U.S. Environmental Protection Agency (EPA)

Under EPA’s Clean Air Act, EPA’s Office of Air and Radiation (OAR) develops national programs, technical policies, and regulations for controlling air pollution and radiation exposure. Within OAR, the Office of Radiation and Indoor Air (ORIA) maintains responsibility to protect the public from the risks of radiation. Additionally, EPA’s RadNet program monitors the air throughout the country for changes in radiation levels and assesses the spread of contamination in the case of a radiation accident or incident.

U.S. Department of Energy (DOE)

DOE’s Office of Environmental Management issues regulations related to spills, releases, and clean-up of radiation in the air from DOE facilities. DOE has requirements that limit how much radiation may be released from its facilities, and it ensures that all facility operators comply with these internal agency standards.

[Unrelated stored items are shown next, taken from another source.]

(* ===== verification/ReadpassProperties.v ===== *)
(** Properties of [readpassphrase]. *)
From Stdlib Require Import ZArith Lia.
From stdpp Require Import functions prelude gmap.
From S2P Require Import Prelude CInt PosixWin Readpass ReadpassProof ReadpassRound.

Local Open Scope Z_scope.

(** ** Linux *)

#[local] Instance linux : Platform := {|
  SIGHUP := 1; SIGINT := 2; SIGQUIT := 3; SIGPIPE := 13; SIGALRM := 14; SIGTERM := 15;
  SIGTSTP := 20; SIGTTIN := 21; SIGTTOU := 22; NSIG := 65;
  ECHO := 8; ECHONL := 64; VSTATUS := None; VDISABLE := 0; NCCS := 32;
  ENOTTY := errno_other 25
|}.

#[local] Instance linux_laws : PlatformLaws.
Proof. split; [vm_compute; repeat constructor; set_solver|repeat constructor; done|done|done]. Qed.

(** A process with its three descriptors on the terminal, where [SIGTSTP] and
    [SIGHUP] have their default action and [SIGTERM] is ignored.  At the second
    character [SIGTERM] and [SIGTSTP] arrive. *)
Definition demo_turns : list turn :=
  replicate 23 (Turn [] None) ++ [Turn [15; 20] (Some EINTR)].

Definition demo_process (fds : list Z) : sys process := Sys (errno_other 0) (Process
  (λ i, if bool_decide (i = 15) then Sigaction SIG_IGN ∅ 0 else Sigaction SIG_DFL ∅ 0)
  (replicate 65 0)
  (list_to_map ((λ fd, (fd, (Tty, false))) <$> fds))
  (Termios 0 0 0 (8 + 3) (replicate 32 0))
  (replicate 6 7) demo_turns
  [Char 97; Error EINTR; Char 98; Char 99; Char 100; Char 101; Char 102; Char 103; Char 10] []).

Lemma demo_callable : Callable 5 (demo_process [0; 1; 2]).
Proof.
  split; [split; [done|]| |done|done].
  - intros i. simpl. by case_bool_decide.
  - intros i. simpl. by case_bool_decide.
Qed.

Section properties.
Context `{PlatformLaws}.

Lemma echo_allowed_any flags s : EchoAllowed (λ _, True) flags s.
Proof. by split; [|left]. Qed.
End properties.

(** C16: [readpassphrase] always returns, and accesses nothing outside [buf] and
    [signo].  Without memory it fails with [EINVAL].  Otherwise the last of its
    rounds stores, in [buf] and within its size, the characters up to the first
    newline, those that do not fit left out, converted as the flags say and
    terminated by NUL, and leaves what comes after the newline; the value is
    NULL when reading failed, with its error in [errno].  Or a terminal is
    required, there is none, and the error is [ENOTTY]. *)
Theorem readpassphrase_reads_line `{PlatformLaws} prompt E flags s :
  Callable E s →
  readpassphrase prompt 0 flags s = Some (false, Sys EINVAL (world s)) ∧
  ∃ b s', readpassphrase prompt (Z.of_nat (S E)) flags s = Some (b, s') ∧
    ∃ s1, rtc (restarts prompt E flags) s s1 ∧
      (Unavailable flags s1 ∧ b = false ∧ errno s' = ENOTTY ∨ Answer flags E s1 s' b).
Proof.
  intros HC. split; [done|].
  destruct (readpassphrase_run (λ _, True) prompt flags E s HC (λ s1 _, echo_allowed_any flags s1))
    as (b & s' & l & Er & _ & s1 & l1 & l2 & Hrtc & _ & _ & [HA _]).
  exists b, s'. split; [done|]. by exists s1.
Qed.

Lemma readpassphrase_reads_line_witness :
  Callable 5 (demo_process [0; 1; 2]) ∧
  ∃ b s', readpassphrase [] 6 RPP_FORCEUPPER (demo_process [0; 1; 2]) = Some (b, s') ∧ b = true ∧
    buf (world s') = [66; 67; 68; 69; 70; 0] ∧ keyboard (world s') = [] ∧
    ∃ s1, rtc (restarts [] 5 RPP_FORCEUPPER) (demo_process [0; 1; 2]) s1 ∧
      Answer RPP_FORCEUPPER 5 s1 s' b.
Proof.
  split; [apply demo_callable|].
  destruct (readpassphrase_reads_line [] 5 RPP_FORCEUPPER (demo_process [0; 1; 2]) demo_callable)
    as (_ & b & s' & E & s1 & Hrtc & HA).
  exists b, s'. pose proof E as E'.
  assert (Hv : match readpassphrase [] 6 RPP_FORCEUPPER (demo_process [0; 1; 2]) with
    | Some (b, s') => b = true ∧ buf (world s') = [66; 67; 68; 69; 70; 0] ∧ keyboard (world s') = []
    | None => False end) by (vm_compute; repeat split).
  change (Z.of_nat 6) with 6 in E. rewrite E in Hv. destruct Hv as (-> & Hb & Hk).
  split_and!; [done..|]. exists s1. split; [done|].
  destruct HA as [(_ & [=] & _)|HA]. done.
Defined.




(** C18: [readpassphrase] sends itself, after each round, every signal that its
    handler caught in that round, so that it finds the action of the caller;
    only a [SIGTTOU] can be dropped.  It sends nothing else.  The round it
    returns from, which starts at [s1] and has the events [l2], caught neither
    [SIGTSTP] nor [SIGTTIN]: after those it starts again. *)
Theorem readpassphrase_resends `{PlatformLaws} prompt E flags s :
  Callable E s →
  ∃ b s' s1 l1 l2, readpassphrase prompt (Z.of_nat (S E)) flags s = Some (b, s') ∧
    rtc (restarts prompt E flags) s s1 ∧ log (world s1) = log (world s) ++ l1 ∧
    log (world s') = log (world s1) ++ l2 ∧ Resends s (l1 ++ l2) ∧
    (Arrived SIGTSTP Catch ∉ l2) ∧ (Arrived SIGTTIN Catch ∉ l2).
Proof.
  intros HC.
  destruct (readpassphrase_run (λ _, True) prompt flags E s HC (λ s1 _, echo_allowed_any flags s1))
    as (b & s' & l & Er & HR & s1 & l1 & l2 & Hrtc & HR1 & -> & [_ [Htstp Httin]]).
  exists b, s', s1, l1, l2. split_and!; try done.
  - by eapply rs_log.
  - by rewrite (rs_log _ _ _ _ _ HR1), (rs_log _ _ _ _ _ HR), <-app_assoc.
  - by eapply rs_resends.
Qed.

(** [SIGTERM] finds itself ignored; [SIGTSTP] is caught, and sent again. *)
Lemma readpassphrase_resends_witness :
  Callable 5 (demo_process [0; 1; 2]) ∧
  ∃ b s' l, readpassphrase [] 6 RPP_ECHO_OFF (demo_process [0; 1; 2]) = Some (b, s') ∧
    log (world s') = log (world (demo_process [0; 1; 2])) ++ l ∧ Resends (demo_process [0; 1; 2]) l ∧
    Arrived 20 Catch ∈ l ∧ Sent 20 SIG_DFL ∈ l ∧ Arrived 15 SIG_IGN ∈ l.
Proof.
  split; [apply demo_callable|].
  destruct (readpassphrase_resends [] 5 RPP_ECHO_OFF (demo_process [0; 1; 2]) demo_callable)
    as (b & s' & s1 & l1 & l2 & E & _ & HL1 & HL2 & HR & _).
  exists b, s', (l1 ++ l2). split; [exact E|]. split; [by rewrite HL2, HL1, <-app_assoc|].
  split; [exact HR|].
  assert (Hv : match readpassphrase [] 6 RPP_ECHO_OFF (demo_process [0; 1; 2]) with
    | Some (_, s') => log (world s') =
        [Wrote 3 []; Reads false; Reads false; Arrived 15 SIG_IGN; Arrived 20 Catch;
         Sent 20 SIG_DFL; Wrote 3 []] ++ replicate 7 (Reads false) ++ [Wrote 3 [10]]
    | None => False end) by (by vm_compute).
  change (Z.of_nat 6) with 6 in E. rewrite E, HL2, HL1 in Hv.
  change (log (world (demo_process [0; 1; 2]))) with (@nil event) in Hv. rewrite app_nil_l in Hv.
  rewrite Hv. split_and!; repeat (left || right).
Defined.

(** When descriptor 0 is closed [open] returns it, and it is taken for the
    standard input: the terminal echoes the passphrase and stays open. *)
Lemma stdin_closed_echoes :
  let s := Sys EINVAL (set_turns [] (world (demo_process [1; 2]))) in
  ∃ s', readpassphrase [] 6 RPP_ECHO_OFF s = Some (false, s') ∧
    files (world s) !! 0 = None ∧ files (world s') !! 0 = Some (Tty, true) ∧
    Reads true ∈ log (world s') ∧ Reads false ∉ log (world s').
Proof.
  eexists. split; [vm_compute; reflexivity|]. split_and!; [done|done|by right; left|].
  cbn [log world]. set_unfold. naive_solver.
Qed.

(** [SIGALRM], for which the application has a handler, interrupts the call that
    turns the echo off: the passphrase is echoed. *)
Lemma interrupted_tcsetattr_echoes :
  let s := Sys EINVAL (set_turns (replicate 3 (Turn [] None) ++ [Turn [14] (Some EINTR)])
    (set_disposition (λ i, Sigaction (if bool_decide (i = 14) then Other 1 else SIG_DFL) ∅ 0)
      (world (demo_process [0; 1; 2])))) in
  Callable 5 s ∧ Benign s ∧
  ∃ s', readpassphrase [] 6 RPP_ECHO_OFF s = Some (false, s') ∧
    Reads true ∈ log (world s') ∧ Reads false ∉ log (world s').
Proof.
  intros s. split; [|split].
  - split; [split; [done|]| |done|done]; intros i; simpl; by case_bool_decide.
  - split.
    + intros e (t & Ht & He). simpl in Ht. set_unfold in Ht. naive_solver.
    + intros t Ht. simpl in Ht. set_unfold in Ht. destruct_or!; subst; simpl; set_solver.
  - eexists. split; [vm_compute; reflexivity|]. split; [by right; right; left|].
    cbn [log world]. set_unfold. naive_solver.
Qed.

U.S. Nuclear Regulatory Commission (NRC) and Agreement States

The primary mission of NRC is to protect public health and the environment from the effects of radiation from nuclear reactors, materials, and waste facilities. Thirty-four states have signed formal agreements with NRC, providing the states regulatory responsibility over small quantities of special nuclear material, special nuclear material sources and their byproducts. These states are known as Agreement States.

The States

Individual states have the authority to also establish standards for radiation protection, and many have adopted such standards. The state agencies also are empowered to enforce compliance with these standards in order to ensure public health and the environment are protected from industrial and governmental uses of radioactive materials.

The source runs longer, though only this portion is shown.